A propósito dessa transversalidade, a crise gerada pela COVID-19 está mudando a maneira de pensar e administrar vários aspectos da vida urbana, uma vez que a ocupação dos espaços urbanos, o fluxo de pessoas nesses espaços, assim como a liberdade de ir e vir da população estão sendo determinados, de certa maneira, pela política de avaliação de riscos à saúde. Isso sem falar em toda a questão de geração, acondicionamento e destinação de resíduos, intensamente aumentados devido ao confinamento da população.
A experiência recente da crise sanitário-econômica adverte para o aprendizado das lições de governança urbana: a COVID-19 tem mudado a face das cidades, levantado questionamentos sobre a origem desses fenômenos e sobre a administração da vida urbana na onda pandêmica, que não é nova (os últimos 100 anos foram recheados de pandemias), mas é inédita pelo alcance global total devastador.
Reflexão sobre as lições não aprendidas remete à maneira pela qual as análises de risco têm sido feitas.

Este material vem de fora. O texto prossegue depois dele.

(** At 20:00 UTC on 1 March 2024 it is 2 March, 03:00, at UTC+7: the local
    day of the month is 2, and the spark line ends on the UTC day. *)
Example spark_line_ends_on_utc_day :
  let evening := mkClock 1709323200000 25200000 in
  getDate evening = 2
  /\ option_map (fun i => map DataTools.day_date (DataTools.last7Days i))
       (DataTools.page_insights march_example sample_filter evening)
     = Some ["2024-02-24"; "2024-02-25"; "2024-02-26"; "2024-02-27";
             "2024-02-28"; "2024-02-29"; "2024-03-01"].
Proof. split; reflexivity. Qed.

Example invalid_dates :
  parse_ymd "2024-02-29" = Some (2024, 2, 29)
  /\ parse_ymd "2023-02-29" = None
  /\ parse_ymd "2024-3-1" = None
  /\ Home.getMonthYear "yesterday" = "Invalid Date".
Proof. repeat split; reflexivity. Qed.

(* ===================================================================== *)
(** * The theorems on the sample data *)
(* ===================================================================== *)

Lemma month_groups_descending_sample :
  Forall valid_date sample_transactions
  /\ StronglySorted first_not_earlier
       (Home.groupedTransactions sample_transactions true sample_clock)
  /\ StronglySorted later_month
       (Home.groupedTransactions sample_transactions true sample_clock).
Proof.
  assert (H : Forall valid_date sample_transactions)
    by (repeat constructor; vm_compute; discriminate).
  exact (conj H (month_groups_descending sample_transactions true
                   sample_clock H)).
Defined.






Lemma export_round_trip_sample :
  Forall (fun t => plain (date t) = true
                   /\ plain (integer_toString (amount t)) = true)
    (DataTools.filteredTransactions sample_transactions sample_filter
       sample_clock)
  /\ csv_parse
       (DataTools.csvContent integer_toString
          (DataTools.filteredTransactions sample_transactions sample_filter
             sample_clock))
     = Some
         (DataTools.headers
          :: map (columns integer_toString)
               (DataTools.filteredTransactions sample_transactions
                  sample_filter sample_clock)).
Proof.
  assert (H : Forall (fun t => plain (date t) = true
                               /\ plain (integer_toString (amount t)) = true)
                (DataTools.filteredTransactions sample_transactions
                   sample_filter sample_clock))
    by (vm_compute; repeat constructor).
  exact (conj H (export_round_trip integer_toString sample_transactions
                   sample_filter sample_clock H)).
Defined.


(* ===================================================================== *)
(** * More about the route *)
(* ===================================================================== *)

Lemma passes_checks_dec (body : Route.Body) :
  passes_checks body \/ ~ passes_checks body.
Proof.
  unfold passes_checks.
  destruct (Route.falsy (Route.date body)),
    (Route.is_undefined (Route.amount body)),
    (Route.falsy (Route.type body)), (Route.falsy (Route.reason body)),
    (isNaN (Route.parseFloat (Route.amount body))),
    (num_le0 (Route.parseFloat (Route.amount body))),
    (Route.includes_val ["income"; "expense"] (Route.type body));
    first [left; tauto | right; intuition discriminate].
Qed.

Lemma income_expense_checked (ty : Route.jsval) :
  Route.includes_val ["income"; "expense"] ty = true ->
  Route.type_check ty = true.
Proof.
  unfold Route.type_check. destruct ty; simpl; try discriminate.
  rewrite !orb_true_iff. tauto.
Qed.

(** What [POST] returns, case by case, when the client does not throw. *)
Lemma POST_cases (w : Route.World) (body : Route.Body) :
  db_works w ->
  (passes_checks body ->
   snd (Route.POST body w)
   = Route.mkResponse
       (Route.CreatedBody (Route.last_id w + 1) "Transaction added") 201
   /\ Route.rows (fst (Route.POST body w)) = Route.rows w ++ [row_of w body]
   /\ Route.last_id (fst (Route.POST body w)) = Route.last_id w + 1
   /\ Route.db_error (fst (Route.POST body w)) = Route.db_error w)
  /\ (~ passes_checks body ->
      Route.status (snd (Route.POST body w)) = 400
      /\ Route.rows (fst (Route.POST body w)) = Route.rows w
      /\ Route.last_id (fst (Route.POST body w)) = Route.last_id w
      /\ exists e, Route.payload (snd (Route.POST body w)) = Route.ErrorBody e).
Proof.
  intro H. destruct (ensureInit_works w H) as [w1 [E [Hr [Hl [Hn He]]]]].
  unfold passes_checks, row_of, Route.POST, Route.run, Route.try_catch,
    Route.bind. rewrite E.
  destruct (Route.falsy (Route.date body)); simpl;
    [split; [intros [[? _] _]; discriminate | intros _; repeat split; eauto]|].
  destruct (Route.is_undefined (Route.amount body)); simpl;
    [split; [intros [[_ [? _]] _]; discriminate | intros _; repeat split; eauto]|].
  destruct (Route.falsy (Route.type body)); simpl;
    [split; [intros [[_ [_ [? _]]] _]; discriminate | intros _; repeat split; eauto]|].
  destruct (Route.falsy (Route.reason body)); simpl;
    [split; [intros [[_ [_ [_ ?]]] _]; discriminate | intros _; repeat split; eauto]|].
  destruct (isNaN (Route.parseFloat (Route.amount body))); simpl;
    [split; [intros [_ [[? _] _]]; discriminate | intros _; repeat split; eauto]|].
  destruct (num_le0 (Route.parseFloat (Route.amount body))); simpl;
    [split; [intros [_ [[_ ?] _]]; discriminate | intros _; repeat split; eauto]|].
  destruct (Route.includes_val ["income"; "expense"] (Route.type body))
    eqn:Ety; simpl;
    [|split; [intros [_ [_ ?]]; discriminate | intros _; repeat split; eauto]].
  unfold Route.db_execute. rewrite He, H.
  rewrite (income_expense_checked _ Ety). simpl.
  rewrite Hr, Hl, Hn. split; [auto | intro Hc; exfalso; apply Hc; auto].
Qed.


Lemma ensureInit_fields (w : Route.World) :
  Route.rows (fst (Route.ensureInit w)) = Route.rows w
  /\ Route.last_id (fst (Route.ensureInit w)) = Route.last_id w
  /\ Route.db_error (fst (Route.ensureInit w)) = Route.db_error w
  /\ Route.db_now (fst (Route.ensureInit w)) = Route.db_now w.
Proof.
  unfold Route.ensureInit, Route.initDb, Route.bind, Route.db_execute,
    Route.ret.
  destruct (Route.initialized w); simpl; [auto|].
  destruct (Route.db_error w Route.CreateTable); simpl; auto.
Qed.

(** What a statement does to the table, whether or not the client
    throws. *)
Lemma db_execute_insert (w : Route.World) (d : Route.jsval) (a : number)
    (ty r desc : Route.jsval) :
  let st := Route.Insert d a ty r desc in
  (exists n,
     Route.db_execute st w
     = (Route.set_table w
          (Route.rows w ++ [Route.mkRow (Route.last_id w + 1) d a ty r desc
                              (Route.db_now w)])
          (Route.last_id w + 1), inr n))
  \/ (exists e, Route.db_execute st w = (w, inl e)).
Proof.
  unfold Route.db_execute.
  destruct (Route.db_error w _); [right; eexists; reflexivity|].
  destruct (Route.type_check ty);
    [left | right]; eexists; reflexivity.
Qed.


Lemma filter_NoDup_map {A B : Type} (key : A -> B) (keep : A -> bool)
    (l : list A) :
  NoDup (map key l) -> NoDup (map key (filter keep l)).
Proof.
  intro ND. induction l as [|x l IH]; simpl; [constructor|].
  inversion ND as [|? ? Hx ND']; subst.
  destruct (keep x); simpl; [|auto]. constructor; [|auto].
  intro H. apply Hx. apply in_map_iff in H. destruct H as [y [E Hy]].
  apply filter_In in Hy. rewrite <- E. apply in_map. tauto.
Qed.

(** X3. Both handlers keep the ids of the table distinct and at most the
    counter, whatever the request and whatever the client does; so the id
    [POST] hands out is always new. *)
Theorem ids_stay_fresh (w : Route.World) :
  ids_fresh w ->
  (forall body, ids_fresh (fst (Route.POST body w)))
  /\ (forall id, ids_fresh (fst (Route.DELETE id w)))
  /\ ~ In (Route.last_id w + 1) (map Route.row_id (Route.rows w)).
Proof.
  intros [Hnd Hle].
  assert (Hnew : ~ In (Route.last_id w + 1) (map Route.row_id (Route.rows w))).
  { intro H. apply in_map_iff in H. destruct H as [r [E Hr]].
    rewrite Forall_forall in Hle. specialize (Hle r Hr). lia. }
  destruct (ensureInit_fields w) as [Er [El [Ee En]]].
  split; [|split; [|exact Hnew]].
  - intro body. unfold Route.POST, Route.run, Route.try_catch, Route.bind.
    destruct (Route.ensureInit w) as [w1 [e | []]]; simpl in *;
      [unfold ids_fresh; rewrite Er, El; auto|].
    assert (Hsame : ids_fresh w1)
      by (unfold ids_fresh; rewrite Er, El; auto).
    destruct (Route.falsy (Route.date body) || Route.is_undefined (Route.amount body)
              || Route.falsy (Route.type body) || Route.falsy (Route.reason body));
      simpl; [exact Hsame|].
    destruct (isNaN (Route.parseFloat (Route.amount body))
              || num_le0 (Route.parseFloat (Route.amount body)));
      simpl; [exact Hsame|].
    destruct (negb (Route.includes_val ["income"; "expense"] (Route.type body)));
      simpl; [exact Hsame|].
    unfold Route.db_execute.
    destruct (Route.db_error w1 _); simpl; [exact Hsame|].
    destruct (Route.type_check (Route.type body)); simpl; [|exact Hsame].
    unfold ids_fresh. simpl. rewrite Er, El. split.
    + rewrite map_app. simpl.
      eapply Permutation_NoDup; [apply Permutation_cons_append|].
      constructor; assumption.
    + apply Forall_app. split.
      * eapply Forall_impl; [|exact Hle]. simpl. intros; lia.
      * constructor; [simpl; lia | constructor].
  - intro id. unfold Route.DELETE, Route.run, Route.try_catch, Route.bind.
    destruct (Route.ensureInit w) as [w1 [e | []]]; simpl in *;
      [unfold ids_fresh; rewrite Er, El; auto|].
    assert (Hsame : ids_fresh w1)
      by (unfold ids_fresh; rewrite Er, El; auto).
    destruct id as [[|c s]|]; simpl; try exact Hsame.
    unfold Route.db_execute.
    destruct (Route.db_error w1 _); simpl; [exact Hsame|].
    unfold ids_fresh. simpl. rewrite Er, El. split.
    + apply filter_NoDup_map. assumption.
    + rewrite Forall_forall in *. intros r Hr. apply filter_In in Hr.
      apply Hle. tauto.
Qed.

Sem considerar o devido risco, o homem tem se colocado nos espaços anteriormente destinados à fauna e flora nativas, privilegiando a exploração comercial e urbana dessas áreas, colocando-o em contato direto com as fontes silvestres de disseminação de diferentes tipos de vírus.

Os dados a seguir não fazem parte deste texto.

Definition xpath_by_id (id : string) : string :=
  "//*[@id=" +:+ dq +:+ id +:+ dq +:+ "]".

(** The function [getPathTo] of the script of [_generate_xpath].  On the
    document node and on a node that is not an element, [id] is
    [undefined], which is not [''].  [None] stands for no result. *)
Fixpoint getPathTo (doc : document) (element : list nat) : option string :=
  match element with
  | [] => Some (xpath_by_id "undefined")
  | i :: parent =>
      match node_at doc element with
      | Some (DomElement tagName id _) =>
          if negb (String.eqb id EmptyString) then Some (xpath_by_id id)
          else if bool_decide (doc_body doc = Some element)
          then Some "/html/body"
          else
            match children_of doc parent with
            | Some siblings =>
                match sibling_loop siblings i tagName 1 with
                | Some index =>
                    match getPathTo doc parent with
                    | Some path => Some (path +:+ xpath_step tagName index)
                    | None => None
                    end
                | None => None
                end
            | None => None
            end
      | Some DomOther => Some (xpath_by_id "undefined")
      | None => None
      end
  end.

(** The element siblings before position [i], nearest first: the walk
    along [previousElementSibling]. *)
Definition previous_element_siblings (siblings : list dom_node) (i : nat)
  : list dom_node :=
  reverse (filter (λ n, is_element n = true) (take i siblings)).

(** [while (sib = sib.previousElementSibling)
       if (sib.nodeName.toLowerCase() == selector) nth++] *)
Fixpoint nth_loop (previous : list dom_node) (selector : string) (nth : nat)
  : nat :=
  match previous with
  | [] => nth
  | DomElement nodeName _ _ :: rest =>
      nth_loop rest selector
        (if String.eqb (PyStr.lower nodeName) selector then S nth else nth)
  | DomOther :: rest => nth_loop rest selector nth
  end.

Daí o excesso de verticalização urbana, que promove elevados adensamentos populacionais, tornando difícil o controle de circulação das pessoas, aumentando a probabilidade de transmissão dos vírus pessoa-a-pessoa.
Falar em Direito Ambiental leva em consideração esses e outros tantos aspectos, ainda mais a partir de agora, com todo o mundo focado na rota da “economia limpa” pós-crise e na perspectiva de negócios que permitam o desenvolvimento sustentável. A análise de risco ambiental levará em conta uma infinidade de fatos e experiências multidisciplinares para os planejamentos urbanos.
Temos boas leis brasileiras e, principalmente, acordos e pactos internacionais que servem muito bem para a construção de uma política ambiental alinhada com o melhor que se apresenta mundialmente. Aliás, o Supremo Tribunal Federal, dias atrás, decidiu que o dano ambiental é imprescritível: estende-se para o futuro, além do limite do tempo, o direito de impor a reparação civil de um dano ambiental. O Supremo trouxe segurança jurídica: empresas e instituições deverão manter rigorosos padrões ante a gravidade do sistema punitivo ambiental no caso de geração de dano, com importantes reflexos para o Compliance Ambiental, auditorias e inúmeras operações societárias, nesse novo caminho para a economia limpa.
Pena o atual titular da pasta ambiental nacional não pensar antes de pronunciar que o momento da pandemia é bom para fazer passar “qualquer mudança infra legal”, ainda que fragilize controles e punições. Como revelado na famosa reunião de turpilóquios, já que se só fala em Covid, o negócio é “ir passando a boiada e mudando todo o regramento e simplificando normas”.
Fragilizar normas e destruir o que já se conseguiu até aqui – a duras penas – na área ambiental afetará exportações, quebrará confianças e criará prejuízos de toda ordem para o país. Suscitar retrocessos ambientais macula a agenda do setor e vai na contramão dos princípios colaborativos e de tudo o que se viu em termos de perdas da biodiversidade por conta da forma até aqui prevalecente no se relacionar com o planeta.
Mais do que a singela integração global comercial, de agora em diante o lema é cooperação global ambiental para uma economia genuinamente limpa.